▶ _EXERCISE OBJECTIVE_
Below are records; reproduce exactly the lines from the first through the one containing "unfold all_rows, rows_of.".

*** MATERIAL TO PROCESS Section Begins ***

(* ===== verification/ResultsCorrect.v ===== *)
(** * ResultsCorrect: theorems on the operators on result rows

    The page of a result is the slice of its rows; the HAVING filter keeps
    exactly the rows that satisfy the condition; re-aggregation puts every
    row in the group of its key and sums it there; the JSON of a result has
    one array per row with the texts of its cells. *)

From S2P Require Import Prelude Strs Float Json Arrow ArrowRef Connector Merger QueryText Results.
From stdpp Require Import base list strings gmap sets.
From Stdlib Require Import NArith ZArith Lia Ascii SpecFloat.

(** The rows of several batches. *)
Definition rows_of (bs : list RecordBatch) : list (list cell) := bs ≫= batch_rows.

(** The batches of a result share a schema that has columns. *)
Definition uniform (s : Schema) (bs : list RecordBatch) : Prop :=
  s ≠ [] ∧ Forall (λ b, wf_batch b ∧ schema b = s) bs.

(** ** Pages *)

Definition row_of (x : RecordBatch * nat) : list cell := row_at (columns x.1) x.2.

Lemma rows_of_all bs : row_of <$> all_rows bs = rows_of bs.
Proof.
  unfold all_rows, rows_of. induction bs as [|b bs IH]; [done|]. cbn [mbind list_bind].
  rewrite fmap_app, IH. f_equal. unfold batch_rows. rewrite <- list_fmap_compose. done.
Qed.

Lemma all_rows_elem bs b i : (b, i) ∈ all_rows bs → b ∈ bs ∧ i < num_rows b.
Proof.
  unfold all_rows. rewrite list_elem_of_bind. setoid_rewrite list_elem_of_fmap. setoid_rewrite elem_of_seq.
  intros (b' & (i' & [= -> ->] & Hi) & Hb). split; [done|lia].
Qed.

Lemma slice_one_data a i : i < array_len a → data (slice_one a i) = [value_at a i].
Proof.
  unfold slice_one, value_at, array_len. cbn [data]. intros Hi.
  destruct (lookup_lt_is_Some_2 (data a) i Hi) as [c Hc]. rewrite Hc. cbn.
  rewrite (drop_S _ c) by done. cbn. by rewrite take_0.
Qed.

Section Page.
Context `{K : ArrowKernels, !ArrowLaws K} `{R : RowKernels, !RowLaws R}.
Context (s : Schema) (bs : list RecordBatch).
Hypothesis Hu : uniform s bs.

Definition cell_of (j : nat) (x : RecordBatch * nat) : cell :=
  from_option (λ a, value_at a x.2) None (columns x.1 !! j).

Lemma row_column x j f : x ∈ all_rows bs → s !! j = Some f →
  ∃ col, columns x.1 !! j = Some col ∧ conforms f col ∧ x.2 < array_len col ∧ cell_of j x = value_at col x.2.
Proof.
  destruct x as [b i]. intros [Hb Hi]%all_rows_elem Hf. destruct Hu as [_ Hall]. rewrite Forall_forall in Hall.
  destruct (Hall b Hb) as [[H2 Hlen] Hs]. rewrite Hs in H2.
  destruct (Forall2_lookup_l _ _ _ _ _ H2 Hf) as (col & Hc & Hconf). exists col. unfold cell_of. cbn [fst snd].
  rewrite Hc. split; [done|]. split; [done|]. split; [|done].
  eapply Forall_lookup_1 in Hlen; [|exact Hc]. by rewrite Hlen.
Qed.

Lemma page_column_ok rows j f : rows ≠ [] → Forall (λ x, x ∈ all_rows bs) rows → s !! j = Some f →
  page_column rows j = Ok (mkArray (field_type f) (cell_of j <$> rows)).
Proof.
  intros Hne Hrows Hf. unfold page_column.
  rewrite (mapM_outcome_Ok _ (λ x, mkArray (field_type f) [cell_of j x])).
  2:{ intros [b i] Hx. rewrite Forall_forall in Hrows.
      destruct (row_column (b, i) j f (Hrows _ Hx) Hf) as (col & Hc & [Ht _] & Hi & Hcell). cbn [fst snd] in *.
      unfold column. rewrite Hc. cbn. f_equal. rewrite Hcell, <- slice_one_data by done.
      unfold slice_one. cbn. by rewrite Ht. }
  cbn [mbind outcome_bind]. destruct rows as [|x rows]; [done|]. rewrite fmap_cons.
  rewrite (concat_arrays_ok (field_type f)).
  - do 3 f_equal. cbn. f_equal. clear. induction rows as [|y l IH]; [done|]. cbn. by rewrite IH.
  - constructor; [done|]. apply Forall_fmap, Forall_forall. done.
Qed.

Definition page_array (rows : list (RecordBatch * nat)) (x : nat * Field) : Array :=
  mkArray (field_type x.2) (cell_of x.1 <$> rows).

Lemma page_array_conforms rows j f : Forall (λ x, x ∈ all_rows bs) rows → s !! j = Some f →
  conforms f (page_array rows (j, f)).
Proof.
  intros Hrows Hf. split; [done|]. cbn.
  destruct (nullable f) eqn:Hn; [by left|right]. apply Forall_fmap. eapply Forall_impl; [exact Hrows|].
  intros x Hx. change (cell_of j x ≠ None). destruct (row_column x j f Hx Hf) as (col & Hc & [_ Hnn] & Hi & ->).
  destruct Hnn as [|Hnn]; [congruence|]. unfold value_at, array_len in *.
  destruct (lookup_lt_is_Some_2 _ _ Hi) as [c Hc']. rewrite Hc'. by eapply Forall_lookup_1 in Hnn.
Qed.
(** A WITH clause reads back: for definitions with a name and a query
    whose parentheses match (nested ones included), separated by commas, and a
    main query, the parser finds exactly these definitions, in order, and
    exactly this main query; a clause that does not start with RECURSIVE is
    not taken for a recursive one. *)
Theorem with_clause_round_trip d defs main :
  Forall cte_ok (d :: defs) → main_ok main → to_lowercase d.1 ≠ "recursive" →
  parse_ctes (with_clause (d :: defs) main) = Some (false, d :: defs, main).
Proof.
  intros Hall Hmain Hrec. unfold parse_ctes, with_clause.
  set (body := join_with ", " (cte_text <$> d :: defs) +:+ " " +:+ main).
  set (lower := to_lowercase ("WITH " +:+ body)).
  assert (lower = "with " +:+ to_lowercase body) as Hl by apply to_lowercase_app.
  change (trim_start lower) with (trim_start ("with " +:+ to_lowercase body)).
  change (trim_start ("with " +:+ ?x)) with ("with " +:+ x). rewrite starts_with_app. cbn [negb]. rewrite Hl, find_sub_prefix.
  cbn [mbind option_bind].
  assert (starts_with "with recursive " ("with " +:+ to_lowercase body) = false) as ->.
  { apply not_true_iff_false. intros [t Ht]%starts_with_iff. apply Hrec.
    change ("with recursive " +:+ t) with ("with " +:+ "recursive" +:+ String " " t) in Ht.
    assert (to_lowercase body = "recursive" +:+ String " " t) as Hb by by injection Ht.
    assert (∃ u, body = d.1 +:+ String " " u) as [u Hu].
    { unfold body. destruct defs; [|rewrite !fmap_cons, join_with_cons]; unfold cte_text; cbn [fmap list_fmap join_with];
        eexists; rewrite <- !str_app_assoc; reflexivity. }
    rewrite Hu, to_lowercase_app in Hb. cbn [to_lowercase] in Hb.
    apply Forall_cons in Hall as [(_ & Hn & _) _]. eapply word_prefix; [done|by apply lower_no_blank|exact Hb]. }
  change (str_drop (0 + 5 + 0) ("WITH " +:+ body)) with body.
  rewrite (cte_loop_defs main Hmain (d :: defs)); [|done|done| |].
  - destruct Hmain as (Ht & _). by rewrite Ht.
  - rewrite str_length_app. apply le_S. change (String.length "WITH ") with 5.
    enough (length (d :: defs) ≤ String.length body) by lia. unfold body. clear. rewrite str_length_app.
    enough (length (d :: defs) ≤ String.length (join_with ", " (cte_text <$> d :: defs))) by lia.
    revert d. induction defs as [|d' defs IH]; intros d.
    + unfold cte_text. cbn [fmap list_fmap join_with]. rewrite !str_length_app. cbn. lia.
    + rewrite !fmap_cons, join_with_cons, <- fmap_cons. rewrite !str_length_app. specialize (IH d'). unfold cte_text at 1.
      rewrite !str_length_app. cbn in *. lia.
  - destruct defs as [|d' defs]; apply Forall_cons in Hall as [Hd _]; unfold body; [by apply skip_blank_name|].
    rewrite !fmap_cons, join_with_cons, <- !str_app_assoc. by apply skip_blank_name.
Qed.
(** The JSON of an event, its fields in the order they are declared. *)
Definition number (n : N) : Value := JNumber (NInt (Z.of_N n)).
Definition event_json (e : SseEvent) : Value :=
  match e with
  | Metadata cs => JObject [("type", JString "metadata"); ("columns", JArray (JString <$> cs))]
  | Batch rows n k => JObject [("type", JString "batch"); ("rows", JArray (JArray <$> rows)); ("batch_num", number n); ("batch_rows", number (N.of_nat k))]
  | Progress s r b => JObject [("type", JString "progress"); ("batches_sent", number s); ("total_rows", number r); ("total_bytes", number b)]
  | Done r b s => JObject [("type", JString "done"); ("total_rows", number r); ("total_bytes", number b); ("batches_sent", number s)]
  | ErrorEvent m => JObject [("type", JString "error"); ("message", JString m)]
  end.

Definition DEFAULT_BATCH_SIZE : nat := 500.
Definition batch_size_of (requested : option nat) : nat := Nat.min (Nat.max (default DEFAULT_BATCH_SIZE requested) 1) (N.to_nat 10000).

Record Progressed : Type := mkProgressed { total_rows : N; total_bytes : N; batches_sent : N; row_buffer : list json_row }.
Definition started : Progressed := mkProgressed 0 0 0 [].

Section Stream.
Context `{K : ArrowKernels} (memory_size : RecordBatch → N) (batch_size : nat).

Definition json_cell (col : Array) (i : nat) : Value := if is_null col i then JNull else JString (shown col i).
Definition batch_to_rows (b : RecordBatch) : list json_row :=
  (λ i, (λ c, json_cell c i) <$> columns b) <$> seq 0 (num_rows b).

(** The buffer is sent when it is full, with a progress event every five batches. *)
Definition push_row (st : Progressed) (row : json_row) : Progressed * list SseEvent :=
  let buffer := row_buffer st ++ [row] in
  if batch_size <=? length buffer then
    let sent := (batches_sent st + 1)%N in
    let rows := (total_rows st + N.of_nat (length buffer))%N in
    (mkProgressed rows (total_bytes st) sent [],
     Batch buffer sent (length buffer) :: (if (sent mod 5 =? 0)%N then [Progress sent rows (total_bytes st)] else []))
  else (mkProgressed (total_rows st) (total_bytes st) (batches_sent st) buffer, []).
Fixpoint push_rows (st : Progressed) (rows : list json_row) : Progressed * list SseEvent :=
  match rows with
  | [] => (st, [])
  | r :: rows => let '(st, es) := push_row st r in let '(st, es') := push_rows st rows in (st, es ++ es')
  end.
Definition push_batch (st : Progressed) (b : RecordBatch) : Progressed * list SseEvent :=
  push_rows (mkProgressed (total_rows st) (total_bytes st + memory_size b) (batches_sent st) (row_buffer st)) (batch_to_rows b).

(** What is left in the buffer is the last batch. *)
Definition finish (st : Progressed) : list SseEvent :=
  match row_buffer st with
  | [] => [Done (total_rows st) (total_bytes st) (batches_sent st)]
  | rows =>
      let sent := (batches_sent st + 1)%N in
      [Batch rows sent (length rows); Done (total_rows st + N.of_nat (length rows)) (total_bytes st) sent]
  end.
(** [rx.recv()] until the channel is closed, by the end or by a panic of the
    connector, or brings an error. *)
Fixpoint receive (st : Progressed) (items : list (outcome ConnectorError RecordBatch)) : list SseEvent :=
  match items with
  | [] => finish st
  | Ok b :: items => let '(st, es) := push_batch st b in es ++ receive st items
  | Err e :: _ => [ErrorEvent (connector_error_display e)]
  | Panic :: _ => finish st
  end.
End Stream.

(** *** The source a query names *)

Definition parse_qualified_name (name : string) : outcome string (string * string) :=
  match split_once (is_char ".") name with
  | Some r => Ok r
  | None => Err ("expected 'datasource.table', got '" +:+ name +:+ "'")
  end.
Definition parse_ppl_source (query : string) : outcome string (string * string) :=
  match s ← str_strip_prefix "source" (trim query); str_strip_prefix "=" (trim_start s) with
  | Some s =>
      let source_part := trim (default "" (head (split_on (is_char "|") (trim_start s)))) in
      parse_qualified_name (trim (default "" (head (split_on (is_char ",") source_part))))
  | None => Err "PPL query must start with 'source = '"
  end.
Definition parse_sql_source (query : string) : outcome string (string * string) :=
  match find_sub "from " (to_lowercase query) with
  | None => Err "SQL query must contain FROM clause"
  | Some pos =>
      match split_whitespace (trim_start (str_drop (pos + 5) query)) with
      | token :: _ => parse_qualified_name token
      | [] => Err "expected table reference after FROM"
      end
  end.
(** Only the first source of the view's query is read; an error is kept in the view. *)
Definition refresh_view (reg : Registry) (views : ViewRegistry) (now : N) (n : string) : Answer ViewReply * ViewRegistry :=
  match views !! n with
  | None => (no_view n, views)
  | Some v =>
      let failed (status : N) (answer stored : string) := (refuse status answer, <[n := set_error stored v]> views) in
      match parse_sql_sources (Views.query (def v)) with
      | Ok ((ds_id, tbl) :: _) =>
          match registry_get reg ds_id with
          | None => let msg := "datasource '" +:+ ds_id +:+ "' not found" in failed 404%N msg msg
          | Some c =>
              match build_sub_query (Views.query (def v)) "sql" tbl with
              | Err e => failed 400%N e e
              | Panic => (Panic, views)
              | Ok sq =>
                  match @execute (connector c) sq with
                  | Ok batches => (Ok (Refreshed n), <[n := Views.set_results now batches v]> views)
                  | Err e => failed 500%N (connector_error_display e) (connector_error_display e)
                  | Panic => (Panic, views)
                  end
              end
          end
      | Panic => (Panic, views)
      | _ => failed 400%N "failed to parse view query" "failed to parse view query"
      end
  end.
End Views.
End ViewsApi.

(** ** Alert rules, evaluated now *)

Module Alerting.
Import Evaluator.
Record AlertInfo : Type := mkAlertInfo { ai_name : string; ai_query : string; ai_format : string; ai_interval_secs : N }.
Definition list_alerts (rules : list AlertRule) : list AlertInfo :=
  (λ r, mkAlertInfo (rule_name r) (Evaluator.query r) (Evaluator.format r) (interval_secs r)) <$> rules.

Section Alerting.
Context `{E : QueryEnv} (show_f64 show_2 : f64 → string).

(** The batches of a rule: [None] when it is skipped with a warning. *)
Definition rule_batches (reg : Registry) (r : AlertRule) : outcome string (option (list RecordBatch)) :=
  match (if String.eqb (Evaluator.format r) "ppl" then parse_ppl_source (Evaluator.query r) else parse_sql_source (Evaluator.query r)) with
  | Ok (ds_id, tbl) =>
      match registry_get reg ds_id with
      | None => Ok None
      | Some c =>
          match build_sub_query (Evaluator.query r) (Evaluator.format r) tbl with
          | Ok sq => match @execute (connector c) sq with Ok bs => Ok (Some bs) | Err _ => Ok None | Panic => Panic end
          | Err _ => Ok None
          | Panic => Panic
          end
      end
  | Err _ => Ok None
  | Panic => Panic
  end.
Definition firing (r : AlertRule) (bs : list RecordBatch) : option AlertResult :=
  let result := Evaluator.evaluate env_parse_f64 show_f64 show_2 r bs in if bool_decide (state result = StateFiring) then Some result else None.
Fixpoint evaluate_alerts (reg : Registry) (rules : list AlertRule) : outcome string (list AlertResult) :=
  match rules with
  | [] => Ok []
  | r :: rules =>
      found ← rule_batches reg r;
      rest ← evaluate_alerts reg rules;
      Ok (option_list (found ≫= firing r) ++ rest)
  end.
End Alerting.
End Alerting.

(** ** The search for a trace *)

Module Trace.
Record TraceSpan : Type := mkSpan { ts_datasource : string; ts_timestamp : option Value; ts_fields : gmap string Value }.
Record TraceResponse : Type := mkTrace {
  tr_id : string; spans : list TraceSpan; datasources_searched : list string; datasources_matched : list string; total_spans : N }.

Section Trace.
Context `{K : ArrowKernels} (discover : Source → outcome ConnectorError (list SchemaInfo)).

Definition trace_query (tbl trace_id : string) : SubQuery :=
  mkSubQuery tbl [] (Some (FComparison "trace_id" OpEq (SUtf8 trace_id))) [] [] None [] (Some 1000%N) None None.
(** What the task of a datasource returns; a task that panics is skipped. *)
Definition trace_task (trace_id : string) (c : Source) : list RecordBatch :=
  match discover c with
  | Ok (s :: _) =>
      if String.eqb (si_name s) "" then []
      else match @execute (connector c) (trace_query (si_name s) trace_id) with Ok bs => bs | _ => [] end
  | _ => []
  end.

Definition is_timestamp (column : string) : bool :=
  let l := to_lowercase column in
  String.eqb l "timestamp" || String.eqb l "@timestamp" || String.eqb l "time" || String.eqb l "ts".
Definition span_of (ds : string) (cols : list string) (ts_idx : option nat) (r : list Value) : TraceSpan :=
  mkSpan ds (ts_idx ≫= λ i, r !! i) (foldl (λ m cv, <[cv.1 := cv.2]> m) ∅ (zip cols r)).
Definition spans_of (trace_id ds : string) (c : Source) : list TraceSpan :=
  let '(cols, rows) := batches_to_json (trace_task trace_id c) in
  span_of ds cols (position is_timestamp cols) <$> rows.

Definition timestamp_text (s : TraceSpan) : string := match ts_timestamp s with Some (JString t) => t | _ => "" end.
Definition by_timestamp (a b : TraceSpan) : comparison := String.compare (timestamp_text a) (timestamp_text b).

(** [registry.connectors()] walks a hash map. *)
Definition trace_handler (connectors : list (string * Source)) (trace_id : string) : TraceResponse :=
  let found := (λ dc : string * Source, (dc.1, spans_of trace_id dc.1 dc.2)) <$> connectors in
  let all := sort_by by_timestamp (found ≫= snd) in
  mkTrace trace_id all connectors.*1 (filter (λ f : string * list TraceSpan, f.2 ≠ []) found).*1 (N.of_nat (length all)).
End Trace.
End Trace.

(** ** Several statements *)

Module Multi.
Record StatementResult : Type := mkStatementResult { sr_status : N; sr_data : Value }.
Inductive MultiReply : Type := One (r : Reply) | Results (results : list StatementResult) (count : nat).

Section Multi.
Context `{K : ArrowKernels} `{R : RowKernels} `{J : JsonOps} `{E : QueryEnv} `{HE : HandlerEnv}.
(** The status and the body of a reply, and the JSON parser. *)
Context (status_of : Reply → N) (body_of : Reply → string) (parse_json : string → option Value).

Definition BODY_LIMIT : N := 10000000.
Definition body_text (r : Reply) : string := if (N.of_nat (String.length (body_of r)) <=? BODY_LIMIT)%N then body_of r else "".
Definition statement_result (r : Reply) : StatementResult :=
  mkStatementResult (status_of r) (default (JObject [("error", JString "parse error")]) (parse_json (body_text r))).

(** [HeaderMap::new()]: the statements run without the headers of the request. *)
Definition without_headers (amb : Ambient) : Ambient :=
  mkAmbient (amb_now amb) (amb_elapsed amb) (amb_times_out amb) (amb_cancelled amb) (amb_before amb) (amb_fresh amb) (λ _, None).
Definition with_query (req : QueryRequest) (q : string) : QueryRequest :=
  mkQueryRequest q (rq_format req) (analyze req) (timeout_ms req) (result_format req) (rq_params req) (rq_start req) (rq_end req) (rq_step req)
    (rq_cursor req) (rq_page_size req).

(** The statements in turn, each with its own ambient; a panic ends the request. *)
Fixpoint run_statements (ambs : nat → Ambient) (i : nat) (auth : option AuthIdentity) (req : QueryRequest) (stmts : list string) (s : AppState)
    : AppState * option (list StatementResult) :=
  match stmts with
  | [] => (s, Some [])
  | stmt :: stmts =>
      match query_handler (without_headers (ambs i)) auth (with_query req stmt) s with
      | (s, Some r) =>
          let '(s, rest) := run_statements ambs (S i) auth req stmts s in
          (s, (λ l, statement_result r :: l) <$> rest)
      | (s, None) => (s, None)
      end
  end.

Definition multi_query_handler (ambs : nat → Ambient) (auth : option AuthIdentity) (req : QueryRequest) (s : AppState)
    : AppState * option MultiReply :=
  let statements := split_statements (rq_query req) in
  if length statements <=? 1 then
    let '(s, r) := query_handler (without_headers (ambs 0)) auth req s in (s, One <$> r)
  else
    let '(s, results) := run_statements ambs 0 auth req statements s in (s, (λ l, Results l (length l)) <$> results).
End Multi.
End Multi.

*** MATERIAL TO PROCESS Section Ends ***

▶ _WRITTEN SOLUTION_
(* ===== verification/ResultsCorrect.v ===== *)
(** * ResultsCorrect: theorems on the operators on result rows

    The page of a result is the slice of its rows; the HAVING filter keeps
    exactly the rows that satisfy the condition; re-aggregation puts every
    row in the group of its key and sums it there; the JSON of a result has
    one array per row with the texts of its cells. *)

From S2P Require Import Prelude Strs Float Json Arrow ArrowRef Connector Merger QueryText Results.
From stdpp Require Import base list strings gmap sets.
From Stdlib Require Import NArith ZArith Lia Ascii SpecFloat.

(** The rows of several batches. *)
Definition rows_of (bs : list RecordBatch) : list (list cell) := bs ≫= batch_rows.

(** The batches of a result share a schema that has columns. *)
Definition uniform (s : Schema) (bs : list RecordBatch) : Prop :=
  s ≠ [] ∧ Forall (λ b, wf_batch b ∧ schema b = s) bs.

(** ** Pages *)

Definition row_of (x : RecordBatch * nat) : list cell := row_at (columns x.1) x.2.

Lemma rows_of_all bs : row_of <$> all_rows bs = rows_of bs.
Proof.
  unfold all_rows, rows_of. induction bs as [|b bs IH]; [done|]. cbn [mbind list_bind].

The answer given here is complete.